* _ABOUT THIS EXERCISE_
Search the records below for the word "that", then return every line where it appears.
---------- MATERIAL FOR THIS EXERCISE ----------
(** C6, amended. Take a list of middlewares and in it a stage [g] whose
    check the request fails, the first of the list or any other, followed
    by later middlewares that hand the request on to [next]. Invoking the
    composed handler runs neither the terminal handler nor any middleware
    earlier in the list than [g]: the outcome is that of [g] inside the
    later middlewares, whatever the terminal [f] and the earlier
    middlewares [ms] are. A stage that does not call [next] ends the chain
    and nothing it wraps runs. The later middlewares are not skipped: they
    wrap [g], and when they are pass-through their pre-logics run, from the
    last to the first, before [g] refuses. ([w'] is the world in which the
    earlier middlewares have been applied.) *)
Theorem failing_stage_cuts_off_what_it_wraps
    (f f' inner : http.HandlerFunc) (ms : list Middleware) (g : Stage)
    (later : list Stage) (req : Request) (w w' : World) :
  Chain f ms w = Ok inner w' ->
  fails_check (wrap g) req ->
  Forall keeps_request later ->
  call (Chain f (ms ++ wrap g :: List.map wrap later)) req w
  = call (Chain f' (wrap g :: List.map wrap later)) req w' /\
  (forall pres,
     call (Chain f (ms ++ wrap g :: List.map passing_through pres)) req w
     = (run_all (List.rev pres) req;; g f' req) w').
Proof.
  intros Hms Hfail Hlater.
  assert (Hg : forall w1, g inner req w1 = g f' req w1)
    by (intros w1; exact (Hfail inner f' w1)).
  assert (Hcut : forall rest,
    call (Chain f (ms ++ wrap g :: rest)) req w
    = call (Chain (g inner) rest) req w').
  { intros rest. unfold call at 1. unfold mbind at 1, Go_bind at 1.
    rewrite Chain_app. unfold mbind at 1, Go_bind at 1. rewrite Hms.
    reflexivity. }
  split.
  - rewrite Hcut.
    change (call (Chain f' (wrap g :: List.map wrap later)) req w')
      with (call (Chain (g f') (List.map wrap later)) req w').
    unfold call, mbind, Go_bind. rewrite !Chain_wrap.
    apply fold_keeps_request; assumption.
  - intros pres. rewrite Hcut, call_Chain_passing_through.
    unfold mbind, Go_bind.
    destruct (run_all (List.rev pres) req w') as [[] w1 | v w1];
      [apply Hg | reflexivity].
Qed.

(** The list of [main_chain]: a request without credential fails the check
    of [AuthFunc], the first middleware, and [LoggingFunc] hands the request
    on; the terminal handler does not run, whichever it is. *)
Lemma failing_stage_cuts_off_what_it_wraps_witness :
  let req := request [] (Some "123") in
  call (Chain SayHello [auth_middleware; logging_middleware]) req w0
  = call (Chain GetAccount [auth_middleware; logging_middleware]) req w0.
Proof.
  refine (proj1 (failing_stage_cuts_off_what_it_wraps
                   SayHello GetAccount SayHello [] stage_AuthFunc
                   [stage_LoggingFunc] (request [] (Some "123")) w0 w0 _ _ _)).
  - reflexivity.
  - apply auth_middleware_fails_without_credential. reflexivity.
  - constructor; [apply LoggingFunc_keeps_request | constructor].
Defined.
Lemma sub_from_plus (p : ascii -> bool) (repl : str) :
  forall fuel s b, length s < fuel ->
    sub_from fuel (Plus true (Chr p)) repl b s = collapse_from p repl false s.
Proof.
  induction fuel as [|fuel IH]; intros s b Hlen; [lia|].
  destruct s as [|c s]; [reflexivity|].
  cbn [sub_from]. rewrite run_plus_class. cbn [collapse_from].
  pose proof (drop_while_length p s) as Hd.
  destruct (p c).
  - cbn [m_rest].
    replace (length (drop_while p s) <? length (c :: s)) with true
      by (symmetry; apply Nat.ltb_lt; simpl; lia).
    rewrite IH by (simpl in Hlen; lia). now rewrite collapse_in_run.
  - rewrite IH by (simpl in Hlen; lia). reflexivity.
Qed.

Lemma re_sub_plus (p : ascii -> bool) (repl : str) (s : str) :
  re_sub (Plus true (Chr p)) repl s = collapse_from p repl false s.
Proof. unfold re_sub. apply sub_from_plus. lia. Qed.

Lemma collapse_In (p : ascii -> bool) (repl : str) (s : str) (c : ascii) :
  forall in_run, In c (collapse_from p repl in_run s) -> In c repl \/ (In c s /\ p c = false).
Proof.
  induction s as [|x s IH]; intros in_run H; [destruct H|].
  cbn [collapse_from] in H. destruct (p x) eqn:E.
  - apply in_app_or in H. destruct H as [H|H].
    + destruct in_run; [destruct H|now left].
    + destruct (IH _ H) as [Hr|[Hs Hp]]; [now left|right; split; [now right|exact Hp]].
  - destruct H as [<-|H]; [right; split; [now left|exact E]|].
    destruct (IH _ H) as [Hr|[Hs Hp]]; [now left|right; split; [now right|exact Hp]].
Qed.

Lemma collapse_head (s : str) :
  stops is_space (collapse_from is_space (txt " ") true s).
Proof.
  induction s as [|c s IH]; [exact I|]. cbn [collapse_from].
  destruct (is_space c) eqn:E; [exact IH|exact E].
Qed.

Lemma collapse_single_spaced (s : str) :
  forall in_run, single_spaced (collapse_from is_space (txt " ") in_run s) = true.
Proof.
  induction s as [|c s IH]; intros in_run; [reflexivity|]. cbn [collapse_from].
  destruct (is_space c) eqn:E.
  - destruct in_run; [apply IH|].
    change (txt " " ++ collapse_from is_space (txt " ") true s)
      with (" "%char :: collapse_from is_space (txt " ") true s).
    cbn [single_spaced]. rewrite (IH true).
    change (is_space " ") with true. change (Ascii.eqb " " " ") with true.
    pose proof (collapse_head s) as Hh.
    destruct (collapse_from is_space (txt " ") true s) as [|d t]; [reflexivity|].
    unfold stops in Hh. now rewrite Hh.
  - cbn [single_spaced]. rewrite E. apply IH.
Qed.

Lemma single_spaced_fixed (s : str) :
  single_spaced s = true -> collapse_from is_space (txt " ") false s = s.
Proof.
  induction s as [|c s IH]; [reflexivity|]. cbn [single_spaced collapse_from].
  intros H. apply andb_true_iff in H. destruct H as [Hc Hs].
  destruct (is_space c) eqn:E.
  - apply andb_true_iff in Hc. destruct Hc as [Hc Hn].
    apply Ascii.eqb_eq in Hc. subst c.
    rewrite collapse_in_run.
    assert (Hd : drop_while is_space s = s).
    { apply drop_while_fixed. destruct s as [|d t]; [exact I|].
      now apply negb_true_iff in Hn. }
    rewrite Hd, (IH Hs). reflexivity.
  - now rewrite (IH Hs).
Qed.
----------
* _TASK RESPONSE_
    by later middlewares that hand the request on to [next]. Invoking the
    earlier in the list than [g]: the outcome is that of [g] inside the
    middlewares [ms] are. A stage that does not call [next] ends the chain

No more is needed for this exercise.